The Federal Institute for Geosciences lists possible dangers in the gradual extraction and processing of rare earths. These include, among other things, the development of toxic dust and radioactive residues during mining, because the chemical elements uranium and thorium can also occur in the mined ore. During further processing, exhaust gases containing sulfur as well as radioactive residues and residues containing heavy metals could arise. Refining results in high direct greenhouse gas emissions. In addition, a lot of water and electricity is needed during the entire process. There is a "certain risk potential," writes Urs Peuker from the Technical University Bergakademie Freiberg. "And you don't necessarily want that in the country."

They were immense given the lack of environmental regulations. For a long time, the dirty part of extracting or processing rare earths was left to countries with lower environmental standards, such as China. According to a study by the Federal Environment Agency (UBA), there was an increased incidence of lung cancer in the population near the largest mine, Bayan Obo, in Inner Mongolia. Due to a lack of precautions, toxic substances also got into the rivers, the groundwater and the soil.

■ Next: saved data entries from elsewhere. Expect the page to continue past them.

Definition refine_children (ns : list Combinator) (node_idx : nat) (typed : type_table) : type_table :=
  match default CUnit (ns !! node_idx) with
  | CComp f g =>
      let g_in := in_of typed g in
      let f_out := out_of typed f in
      let typed := refine_out_if ns f g_in typed in
      refine_in g f_out typed
  | CPair f g =>
      let f_in := in_of typed f in
      let g_in := in_of typed g in
      let typed := refine_in f g_in typed in
      let typed := refine_in g f_in typed in
      let pair_in := in_of typed (Z.of_nat node_idx) in
      let typed :=
        if negb (bool_decide (pair_in = TUnit))
        then refine_in g pair_in (refine_in f pair_in typed) else typed in
      match out_of typed (Z.of_nat node_idx) with
      | TProduct a b => refine_out_if ns g b (refine_out_if ns f a typed)
      | _ => typed
      end
  | CCase f g =>
      let f_out := out_of typed f in
      let g_out := out_of typed g in
      refine_out_if ns g f_out (refine_out_if ns f g_out typed)
  | CFold f z _ | CListFold f z =>
      let f_out := out_of typed f in
      let z_out := out_of typed z in
      refine_out_if ns z f_out (refine_out_if ns f z_out typed)
  | _ => typed
  end.

(** ** The two passes *)

Definition infer_pass (p : Program) : result TypeError type_table :=
  let n := length (nodes p) in
  rev_fill_for (fun i typed =>
    let? t := exfer_node_type (Z.of_nat i) (default CUnit (nodes p !! i)) typed in
    Ok (Some t)) n (replicate n None).
(* ===== verification/EvalSpec.v ===== *)
(** * A big-step semantics for scripts

    [runs id input w v w'] says that node [id] takes [input] to [v] and the
    witness position from [w] to [w'], with no budget, no memory accounting and
    no depth limit.  The interpreter of [src/script/eval.rs] is sound for it
    whatever the budget, and complete given enough; the covenants are proved
    correct against this relation. *)

From Stdlib Require Import Strings.String.
From S2P Require Import Prelude Bytes Codec Hash ScriptValue ScriptAst U256 Jets Typecheck ScriptCost Eval.
#[local] Open Scope Z_scope.
#[local] Open Scope list_scope.

Section BigStep.
Context `{Sha2} `{Ed25519}.
Context (program : Program) (context : ScriptContext) (typed_nodes : list TypedNode) (data : bytes).

(** A witness value at position [w], and the position after it. *)
Definition reads (expected : SType) (w : Z) (v : Value) (w' : Z) : Prop :=
  w < len data /\ exists n, Value_deserialize (slice_from data w) = Ok (v, n) /\ w' = w + n /\
  (expected = TUnit \/ matches_type v expected = true).

(** The payload of a [Case] fits the branch's input type. *)
Definition payload_fits (branch : Z) (payload : Value) : Prop :=
  forall tn, typed_at typed_nodes branch = Some tn -> matches_type payload (input_type tn) = true.
Definition on_bool (id : Z) : Prop := exists tn, typed_at typed_nodes id = Some tn /\ input_type tn = bool_type.
Definition witness_type (id : Z) : SType := match typed_at typed_nodes id with Some tn => output_type tn | None => TUnit end.
(* ===== verification/Difficulty.v ===== *)
(** * Difficulty, work and fork choice ([src/consensus/difficulty.rs],
      [src/consensus/pow.rs], [src/chain/fork_choice.rs])

    Targets and cumulative work are 32 big-endian bytes.  The header store is a
    parameter of [expected_difficulty]: a lookup that can fail ([ChainStorage]);
    Argon2id is a parameter of [compute_pow]. *)

From Stdlib Require Import Strings.String.
From S2P Require Import Prelude Bytes Codec Hash Transaction Block U256.
#[local] Open Scope Z_scope.
#[local] Open Scope list_scope.

Definition RETARGET_WINDOW : Z := 4320.
Definition TARGET_BLOCK_TIME_SECS : Z := 10.
Definition MAX_RETARGET_FACTOR : Z := 4.

Definition max32 : bytes := replicate 32 xff.

(** ** 256-bit helpers *)

(** The bytes of the [i]-th big-endian 64-bit limb. *)
Definition limb_be (value : bytes) (i : Z) : Z := be_val (slice value (i * 8) (i * 8 + 8)).

(** [for i in (0..4).rev()]: the limbs of the product and the final carry. *)
Fixpoint mul_small (limbs : list Z) (num : Z) : Z * list Z :=
  match limbs with
  | [] => (0, [])
  | l :: limbs =>
      let '(carry, product) := mul_small limbs num in
      let val := l * num + carry in
      (Z.shiftr val 64, Z.land val 0xFFFFFFFFFFFFFFFF :: product)
  end.

(** [for i in 0..5]: quotient limbs, [None] for the saturating return. *)
Fixpoint div_small (first : bool) (product : list Z) (den remainder : Z) : option (list Z) :=
  match product with
  | [] => Some []
  | p :: product =>
      let cur := Z.lor (Z.shiftl remainder 64) p in
      let q := cur / den in
      let remainder := cur mod den in
      if first then
        if 0 <? q then None else div_small false product den remainder
      else if U64_MAX <? q then None
      else let! qs := div_small false product den remainder in Some (q :: qs)
  end.

Definition mul_div_256 (value : bytes) (numerator denominator : Z) : bytes :=
  let limbs := [limb_be value 0; limb_be value 1; limb_be value 2; limb_be value 3] in
  let '(carry, product) := mul_small limbs numerator in
  match div_small true (carry :: product) denominator 0 with
  | None => max32
  | Some result_limbs => concat (map (be_bytes 8) result_limbs)
  end.

Definition one32 : bytes := replicate 31 x00 ++ [x01].

Definition retarget (old_target : Hash256) (actual_time_secs : Z) : Hash256 :=
  let expected_time := (RETARGET_WINDOW - 1) * TARGET_BLOCK_TIME_SECS in
  let actual := if actual_time_secs =? 0 then 1 else actual_time_secs in
  let min_time := expected_time / MAX_RETARGET_FACTOR in
  let max_time := expected_time * MAX_RETARGET_FACTOR in
  let clamped_time := Z.max min_time (Z.min actual max_time) in
  let new_target_bytes := mul_div_256 old_target clamped_time expected_time in
  if bool_decide (new_target_bytes = zero32) then one32 else new_target_bytes.

(** [ge_256]: the first difference decides. *)
Fixpoint ge_256 (a b : bytes) : bool :=
  match a, b with
  | x :: a, y :: b =>
      if byte_Z y <? byte_Z x then true
      else if byte_Z x <? byte_Z y then false
      else ge_256 a b
  | _, _ => true
  end.

(** [sub_256_inplace], with its [i16] borrow. *)
Fixpoint sub_256 (a b : bytes) : Z * bytes :=
  match a, b with
  | x :: a, y :: b =>
      let '(borrow, r) := sub_256 a b in
      let diff := byte_Z x - byte_Z y - borrow in
      if diff <? 0 then (1, Z_byte (diff + 256) :: r) else (0, Z_byte diff :: r)
  | _, _ => (0, [])
  end.

Definition div_256_round (a b : bytes) (bit_pos : nat) (qr : bytes * bytes) : bytes * bytes :=
  let '(quotient, remainder) := qr in
  let remainder := shift_left_1 remainder in
  let bit := Z.land (Z.shiftr (byte_Z (byte_at a (Z.of_nat bit_pos / 8))) (7 - Z.of_nat bit_pos mod 8)) 1 in
  let remainder := or_byte remainder 31 bit in
  if ge_256 remainder b then
    (or_byte quotient (Z.of_nat bit_pos / 8) (Z.shiftl 1 (7 - Z.of_nat bit_pos mod 8)),
     snd (sub_256 remainder b))
  else (quotient, remainder).
Definition div_256 (a b : bytes) : bytes :=
  fst (fwd_iter (div_256_round a b) 0 256 (zero32, zero32)).

(** The byte-wise addition of [add_work] and the [+ 1] of [work_from_target]. *)
Fixpoint add_bytes (a b : bytes) (carry_in : Z) : Z * bytes :=
  match a, b with
  | x :: a, y :: b =>
      let '(carry, r) := add_bytes a b carry_in in
      let sum := byte_Z x + byte_Z y + carry in
      (Z.shiftr sum 8, Z_byte sum :: r)
  | _, _ => (carry_in, [])
  end.

Definition add_work (a b : bytes) : bytes :=
  let '(carry, result) := add_bytes a b 0 in
  if 0 <? carry then max32 else result.

Definition work_from_target (target : Hash256) : bytes :=
  if bool_decide (target = zero32) then max32
  else
    let numerator := snd (sub_256 zero32 target) in
    let quotient := div_256 numerator target in
    let '(carry, result) := add_bytes quotient zero32 1 in
    if 0 <? carry then max32 else result.

Definition needs_retarget (height : Z) : bool := (0 <? height) && (height mod RETARGET_WINDOW =? 0).

Definition genesis_target : Hash256 := x01 :: replicate 31 x00.

(** ** Expected difficulty *)

Inductive DifficultyError :=
| AncestorNotFound (h : Hash256)
| DOther (msg : string).

(** A header source: [ChainStorage::get_header], or an overlay on it. *)
Definition header_source : Type := Hash256 -> result DifficultyError (option BlockHeader).

Definition require_header (get : header_source) (id : Hash256) : result DifficultyError BlockHeader :=
  let? o := get id in ok_or o (AncestorNotFound id).

(** [for _ in 0..n { current_id = header(current_id)?.prev_block_id }] *)
Fixpoint walk_back (get : header_source) (n : nat) (current_id : Hash256) : result DifficultyError Hash256 :=
  match n with
  | O => Ok current_id
  | S n =>
      let? hdr := require_header get current_id in
      walk_back get n (prev_block_id hdr)
  end.

Definition expected_difficulty (get : header_source) (prev_id : Hash256) (height : Z)
  : result DifficultyError Hash256 :=
  if height =? 0 then Ok genesis_target
  else
    let? parent := require_header get prev_id in
    if negb (height mod RETARGET_WINDOW =? 0) then Ok (difficulty_target parent)
    else
      let tip_timestamp := timestamp parent in
      let? current_id := walk_back get (Z.to_nat (RETARGET_WINDOW - 1)) prev_id in
      let? window_start := require_header get current_id in
      let actual_time := saturating_sub tip_timestamp (timestamp window_start) in
      Ok (retarget (difficulty_target parent) actual_time).

Section Overlay.
Context `{Sha2}.
Lemma alloc_leaf_ok h rest k v d :
  heap_ok h rest -> (d <= 256)%nat -> len k = 32 -> len (arena h) + 1 < 2 ^ 32 ->
  exists i' h', (leaf ← alloc (Leaf k v); wrap_in_extension leaf d) h = Some (i', h') /\
    built h h' i' d k {[k := v]} rest 2.
Proof.
  intros Hok Hd Hk Hb. destruct (alloc_ok h rest (Leaf k v) Hok ltac:(lia)) as (i & h1 & E & Hok1 & Hi & Ha & Hs & Hlen).
  rewrite (run_bind E).
  destruct (wrap_leaf_ok h1 rest i k v d Hok1 Ha Hi Hd Hk ltac:(destruct (free h); lia))
    as (i' & h' & Ew & t & fp & Hrep & Hok' & Hs' & Hw & Hl & Hn).
  exists i', h'. split; [done|]. exists t, fp. split_and!; try done; try (destruct (free h); lia).
  by eapply same_on_trans.
Qed.

(** A branch node over two trees that differ at bit [d]. *)
Lemma twf_branch d p pl pr l r :
  (d < 256)%nat -> agree d pl p -> agree d pr p -> get_bit pl d <> get_bit pr d ->
  twf (S d) pl l -> twf (S d) pr r ->
  twf d p (if get_bit pl d =? 0 then TBranch d l r else TBranch d r l).
Proof.
  intros Hd Hl Hr Hne Wl Wr. destruct (get_bit_01 pl d) as [E|E]; rewrite E; cbn [Z.eqb twf];
    (split; [done|split; [done|]]).
  - exists pl, pr. destruct (get_bit_01 pr d); [congruence|]. done.
  - exists pr, pl. destruct (get_bit_01 pr d); [|congruence]. done.
Qed.

Lemma leaves_union_comm d pl pr l r :
  twf (S d) pl l -> twf (S d) pr r -> get_bit pl d <> get_bit pr d -> leaves l ∪ leaves r = leaves r ∪ leaves l.
Proof.
  intros Wl Wr Hne. apply map_union_comm, map_disjoint_spec. intros k x y Hx Hy.
  rewrite <- (leaves_bits Wl Hx), <- (leaves_bits Wr Hy) in Hne. done.
Qed.
(* ===== verification/Utxo.v ===== *)
(** * The UTXO set ([src/chain/state.rs])

    [UtxoSet] keeps three things in step: the map from outpoints to entries, the
    state tree behind [StateTree], and the index from scripts to outpoints.
    Operations return the state also on errors, because a failed
    [apply_transaction] leaves a partly updated set for
    [undo_partial_transaction]; [None] is a panic of the state tree.

    [apply_transaction], [undo_transaction] and [undo_partial_transaction] are
    written over the store's own [insert]/[remove]/[contains] ([UtxoStore]), so
    that the same text runs on [UtxoSet] and on its specification, a plain map. *)

From Stdlib Require Import Strings.String.
From S2P Require Import Prelude Bytes Codec Hash Transaction U256 Smt.
#[local] Open Scope Z_scope.
#[local] Open Scope list_scope.

(** [Serialization] carries the error instead of its debug text. *)
Inductive StateError :=
| InputNotFound (op : OutPoint)
| OutputNotFound (op : OutPoint)
| DuplicateRestore (op : OutPoint)
| DuplicateOutpoint (op : OutPoint)
| Serialization (e : SerError)
| IncompleteUndo (expected got : Z).

Record UtxoEntry := { output : TxOutput; entry_height : Z; entry_coinbase : bool }.

#[export] Instance UtxoEntry_eq_dec : EqDecision UtxoEntry.
Proof. solve_decision. Defined.

Inductive UtxoMutation :=
| MInsert (op : OutPoint) (e : UtxoEntry)
| MRemove (op : OutPoint) (e : UtxoEntry).

Definition collect_spent_utxos (mutations : list UtxoMutation) : list (OutPoint * UtxoEntry) :=
  omap (fun m => match m with MRemove op e => Some (op, e) | MInsert _ _ => None end) mutations.

(** ** Stores *)

Definition store_op (S A : Type) : Type := S -> option (result StateError A * S).

Class UtxoStore (S : Type) := {
  store_insert : OutPoint -> UtxoEntry -> store_op S unit;
  store_remove : OutPoint -> S -> option (option UtxoEntry * S);
  store_contains : OutPoint -> S -> bool
}.

Section Ops.
Context {S : Type} `{UtxoStore S} `{Sha2}.

#[export] Instance store_ret : MRet (store_op S) := fun A a s => Some (Ok a, s).
#[export] Instance store_bind : MBind (store_op S) := fun A B f c s =>
  match c s with
  | Some (Ok a, s) => f a s
  | Some (Err e, s) => Some (Err e, s)
  | None => None
  end.
Definition throw {A} (e : StateError) : store_op S A := fun s => Some (Err e, s).
Definition of_result {A} (r : result StateError A) : store_op S A := fun s => Some (r, s).
Definition removing (op : OutPoint) : store_op S (option UtxoEntry) := fun s =>
  let! (e, s) := store_remove op s in Some (Ok e, s).

(** [idx as u32] *)
Definition output_outpoint (tx_id : Hash256) (idx : nat) : OutPoint :=
  {| op_tx_id := tx_id; op_index := Z.of_nat idx mod 2 ^ 32 |}.

Fixpoint spend_inputs (ins : list TxInput) : store_op S (list UtxoMutation) :=
  match ins with
  | [] => mret []
  | input :: ins =>
      let outpoint := input_outpoint input in
      removed ← removing outpoint;
      match removed with
      | Some entry =>
          mutations ← spend_inputs ins;
          mret (MRemove outpoint entry :: mutations)
      | None => throw (InputNotFound outpoint)
      end
  end.

Fixpoint create_outputs (tx_id : Hash256) (height : Z) (is_coinbase : bool) (idx : nat) (outs : list TxOutput)
  : store_op S (list UtxoMutation) :=
  match outs with
  | [] => mret []
  | out :: outs =>
      let outpoint := output_outpoint tx_id idx in
      let entry := {| output := out; entry_height := height; entry_coinbase := is_coinbase |} in
      _ ← store_insert outpoint entry;
      mutations ← create_outputs tx_id height is_coinbase (idx + 1) outs;
      mret (MInsert outpoint entry :: mutations)
  end.

Definition apply_transaction (tx : Transaction) (height : Z) : store_op S (list UtxoMutation) :=
  tx_id ← of_result (map_err Serialization (tx_id tx));
  let coinbase := is_coinbase tx in
  removes ← (if negb coinbase then spend_inputs (inputs tx) else mret []);
  inserts ← create_outputs tx_id height coinbase 0 (outputs tx);
  mret (removes ++ inserts).

(** [for idx in idx..idx + n] *)
Fixpoint remove_outputs (tx_id : Hash256) (idx n : nat) : store_op S unit :=
  match n with
  | O => mret tt
  | Datatypes.S n =>
      let outpoint := output_outpoint tx_id idx in
      removed ← removing outpoint;
      match removed with
      | None => throw (OutputNotFound outpoint)
      | Some _ => remove_outputs tx_id (idx + 1) n
      end
  end.

Fixpoint restore_inputs (prev_utxos : list (OutPoint * UtxoEntry)) : store_op S unit :=
  match prev_utxos with
  | [] => mret tt
  | (outpoint, entry) :: prev_utxos => fun s =>
      if store_contains outpoint s then throw (DuplicateRestore outpoint) s
      else (_ ← store_insert outpoint entry; restore_inputs prev_utxos) s
  end.

Definition undo_transaction (tx : Transaction) (prev_utxos : list (OutPoint * UtxoEntry)) : store_op S unit :=
  if negb (is_coinbase tx) && negb (len prev_utxos =? len (inputs tx)) then
    throw (IncompleteUndo (len (inputs tx)) (len prev_utxos))
  else
    tx_id ← of_result (map_err Serialization (tx_id tx));
    _ ← remove_outputs tx_id 0 (length (outputs tx));
    restore_inputs prev_utxos.
(* ===== verification/TxValidation.v ===== *)
(** * Transaction validation ([src/consensus/validation.rs], first part)

    The rules a transaction, a coinbase and the outputs of both must satisfy.
    The UTXO set is read through its [get] only, so the definitions take the
    lookup function.  The signature domain and the coinbase maturity are the
    process-wide values of [genesis.rs] and [types/mod.rs].  Errors keep their
    payload; the texts built with [format!] are structured values. *)

From Stdlib Require Import Strings.String.
From S2P Require Import Prelude Bytes Codec Hash Transaction Block ScriptValue ScriptAst ScriptCodec U256 Jets Typecheck ScriptCost Eval.
From S2P Require Import FeeCost Utxo.
#[local] Open Scope Z_scope.
#[local] Open Scope list_scope.

Definition DUST_THRESHOLD : Z := 200.
Definition MAX_WITNESS_SIZE : Z := 65535.
Definition MAX_SCRIPT_STEPS : Z := 4000000.
Definition MAX_TX_SCRIPT_BUDGET : Z := 20000000.

(** ** Errors *)

(** The reason of a [ScriptEvalFailed]. *)
Inductive ScriptFailure :=
| SfDeserialize (e : SerializeError)
| SfNonCanonical
| SfTypecheck
| SfDatum (msg : string)
| SfCost (e : CostError)
| SfStepCap (steps : Z)
| SfReturned (v : Value)
| SfEvaluation (e : EvalError)
| SfTxBudget (total : Z).

Inductive ValidationError :=
| InvalidVersion (v : Z)
| InvalidHeight (expected got : Z)
| InvalidPrevBlockId
| PowFailed
| InvalidDifficulty
| TimestampBelowMtp (mtp timestamp : Z)
| TimestampTooFarAhead (max timestamp : Z)
| TimestampGapTooLarge (parent timestamp : Z)
| InvalidTxRoot
| InvalidStateRoot
| NoCoinbase
| NoTransactions
| BlockTooLarge (size : Z)
| DuplicateTransaction (id : Hash256)
| DoubleSpend (op : OutPoint)
| NonCoinbaseSentinel (tx_index : Z)
| NoInputs
| NoOutputs
| UtxoNotFound (op : OutPoint)
| DuplicateInput (op : OutPoint)
| PubkeyHashMismatch (input_index : Z)
| SignatureInvalid (input_index : Z)
| WitnessInvalid (input_index : Z) (reason : string)
| OutputBelowDust (output_index value : Z)
| ValueOverflow
| InsufficientInputValue
| FeeBelowMinimum (fee min_fee : Z)
| CoinbaseImmature (op : OutPoint) (age : Z)
| TxTooLarge (size : Z)
| TxCostOverflow
| WitnessCountMismatch (inputs witnesses : Z)
| IllTypedScript (idx : Z)
| AmbiguousScript (idx : Z)
| ScriptEvalFailed (input_index : Z) (reason : ScriptFailure)
| DatumHashMismatch (idx : Z)
| WitnessOversized (input_index size : Z)
| DatumOversized (output_index size : Z)
| RedeemerOversized (input_index size : Z)
| Phase1HasRedeemer (input_index : Z)
| RewardOverflow
| ArithmeticOverflow
| StateCorrupted (reason : Corruption)
| CoinbaseBadInputCount (n : Z)
| CoinbaseBadOutputIndex (expected got : Z)
| CoinbaseHeightOverflow (height : Z)
| CoinbaseWrongReward (expected got : Z)
| CoinbaseZeroOutput (index : Z)
| CoinbaseWitnessNotEmpty
| CoinbaseHasRedeemer
| CoinbaseWitnessCountMismatch (expected got : Z)
| InputMissing (index : Z)
(** The reason of a [StateCorrupted].  [RollbackFailed e u] is the text
    "e: rollback failed: u": the rollback that should have preceded reporting
    [e] failed with [u]. *)
with Corruption :=
| CoinbaseApply (e : StateError)
| TxApply (e : StateError)
| TxApplyPartial (e partial_err : StateError)
| MissingInputUtxo (op : OutPoint)
| RollbackFailed (during : ValidationError) (undo_err : StateError).

(** ** Output scripts *)

(** [idx as u32] and [len as u64] never truncate here; [usize] is 64 bits. *)
Section Admission.
Context `{Sha2}.

Definition script_input_type : SType :=
  TProduct bytes_type (TProduct (TOption bytes_type) (TProduct (TOption bytes_type) TUnit)).

Fixpoint script_input_accepts (script_type runtime_type : SType) : bool :=
  if bool_decide (script_type = runtime_type) then true
  else if bool_decide (script_type = TUnit) then true
  else
    match script_type, runtime_type with
    | TProduct a1 a2, TProduct b1 b2 => script_input_accepts a1 b1 && script_input_accepts a2 b2
    | TSum a1 a2, TSum b1 b2 => script_input_accepts a1 b1 && script_input_accepts a2 b2
    | TList a1, TList b1 => script_input_accepts a1 b1
    | _, _ => false
    end.

(** [typed[i as usize].input_type] and [.output_type]; the indices of a checked
    program are in range ([typed_in_range]). *)
Definition typed_input (typed : list TypedNode) (i : Z) : SType :=
  match typed !! Z.to_nat i with Some t => input_type t | None => TUnit end.
Definition typed_output (typed : list TypedNode) (i : Z) : SType :=
  match typed !! Z.to_nat i with Some t => output_type t | None => TUnit end.

Definition is_unit (t : SType) : bool := bool_decide (t = TUnit).
Definition type_eqb (a b : SType) : bool := bool_decide (a = b).

(** The first pass of [strict_type_edges], on one node. *)
Definition strict_edge (typed : list TypedNode) (node : Combinator) : bool :=
  match node with
  | CComp f g => type_eqb (typed_output typed f) (typed_input typed g)
  | CCase f g => type_eqb (typed_output typed f) (typed_output typed g)
  | CPair f g =>
      let f_in := typed_input typed f in
      let g_in := typed_input typed g in
      if negb (is_unit f_in) && negb (is_unit g_in) && negb (type_eqb f_in g_in) then false
      else negb (is_unit (typed_output typed f) || is_unit (typed_output typed g))
  | CFold f z _ | CListFold f z =>
      let f_out := typed_output typed f in
      let z_out := typed_output typed z in
      negb (negb (type_eqb f_out z_out) || is_unit f_out || is_unit z_out)
  | _ => true
  end.

(** The second pass, on the node at index [i]. *)
Definition produced_type (typed : list TypedNode) (i : Z) (node : Combinator) : bool :=
  let node_out := typed_output typed i in
  if is_unit node_out then true
  else
    match node with
    | CComp _ g => type_eqb node_out (typed_output typed g)
    | CCase f g =>
        let f_out := typed_output typed f in
        let g_out := typed_output typed g in
        if is_unit f_out || is_unit g_out then false
        else type_eqb node_out f_out && type_eqb node_out g_out
    | _ => true
    end.

Fixpoint all_enum {A} (f : Z -> A -> bool) (i : Z) (xs : list A) : bool :=
  match xs with [] => true | x :: xs => f i x && all_enum f (i + 1) xs end.

Definition strict_type_edges (program : Program) (typed : list TypedNode) : bool :=
  forallb (strict_edge typed) (nodes program) && all_enum (produced_type typed) 0 (nodes program).

(** The nodes an output script may contain. *)
Definition node_admissible (node : Combinator) : bool :=
  match node with
  | CJet jet_id => is_implemented jet_id
  | CMerkleHidden _ => false
  | CConst v => lists_are_homogeneous v
  | _ => true
  end.

Definition validate_output_script (idx : Z) (output : TxOutput) : result ValidationError unit :=
  let? program := map_err (fun _ => IllTypedScript idx) (deserialize_program (script output)) in
  let? typed_nodes := map_err (fun _ => IllTypedScript idx) (typecheck program) in
  if negb (type_eqb (typed_output typed_nodes (root program)) bool_type) then Err (IllTypedScript idx)
  else if negb (strict_type_edges program typed_nodes) then Err (IllTypedScript idx)
  else if negb (forallb node_admissible (nodes program)) then Err (IllTypedScript idx)
  else if negb (script_input_accepts (typed_input typed_nodes (root program)) script_input_type) then Err (IllTypedScript idx)
  else if MAX_EVAL_DEPTH <? max_depth program then Err (IllTypedScript idx)
  else
    match compute_cost program {| input_count := 1; output_count := 1 |} with
    | Ok cost => if MAX_SCRIPT_STEPS <? steps cost then Err (IllTypedScript idx) else Ok tt
    | Err _ => Err (IllTypedScript idx)
    end.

According to a UBA report, leaks in pipelines, seepage and inadequate sealing of the tailings ponds in the US Mountain Pass mine in California led to salinization and toxic and radioactive contamination of the groundwater in the sparsely populated region up until the 1990s. Since then, more than 20 million US dollars have flowed into the rehabilitation and modernization of the mining area. Overexploitation of nature can hardly be avoided in opencast mining: All mines resemble lunar landscapes.

From the point of view of geoscientists, environmental protection should play an important role when importing rare earths - in relation to the extraction and further processing of the ores. One possibility is certification, which could also curb illegal mining. New environmentally compatible plants cost a lot of money and are probably only possible with government support. In Australia, it is estimated that up to 550 million US dollars will be raised for an environmentally friendly two-stage treatment plant.

Among other things, the DIW recommends helping mining countries such as India and Brazil, which are less of a political concern, with environmentally friendly funding and removing trade barriers. It also makes sense to bundle inquiries from the EU. Furthermore, minimum reserves in the EU are worth considering. Improved recycling could also take effect in the long term. Despite the effort involved in producing rare earths, they are irreplaceable according to the Federal Institute for Geosciences. Since the metals are mainly used in offshore wind turbines and electric motors, their positive contribution to the energy transition outweighs the entire life cycle.